DIRECTIONS: Work through the records below and copy every line that includes "Proof".

[MATERIAL PROVIDED — start]

Variable float : string → option pyfloat.
Variable linspace : pyfloat → pyfloat → nat → list pyfloat.
Variable empty_x empty_y : string → pyfloat.
Variable linregress_slope : list pyfloat → list pyfloat → pyfloat.

(** X7.  A selector for which [pairCounts] has no branch (not 1, 4, 5 or 6
    and its whole part neither 2 nor 3) raises the [ValueError] of "No
    metric ... exists", whether or not the files were given and without
    reading them. *)
Theorem pairCounts_no_such_metric transmissionHist contactNet lo hi metric :
  supported metric = false →
  pairCounts float linspace empty_x empty_y linregress_slope
    transmissionHist contactNet lo hi metric =
  Raise (ValueError (NoSuchMetric metric)).
Proof.
  intros Hsup. unfold pairCounts.
  rewrite !(selector_in_unsupported metric) by (done || set_solver).
  unfold supported in Hsup. simpl.
  repeat (apply orb_false_iff in Hsup as [Hsup ?]).
  by repeat match goal with H : _ = false |- _ => rewrite H; clear H end.
Qed.

(** X8.  With no transmission log and a selector equal to one of 1, 2, 3, 4
    and 6, [pairCounts] raises the [ValueError] that names the transmission
    history, whatever the contact network is: for selector 6 with both files
    missing it is the transmission history that is reported. *)
Theorem pairCounts_reports_transmissionHist contactNet lo hi metric :
  selector_in metric [METRIC1; METRIC2; METRIC3; METRIC4; METRIC6] = true →
  pairCounts float linspace empty_x empty_y linregress_slope
    NotSupplied contactNet lo hi metric =
  Raise (ValueError (MissingTransmissionHist metric)).
Proof. intros Hin. unfold pairCounts. by rewrite Hin. Qed.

[MATERIAL PROVIDED — finish]

TASK SOLUTION:
Proof.
Proof. intros Hin. unfold pairCounts. by rewrite Hin. Qed.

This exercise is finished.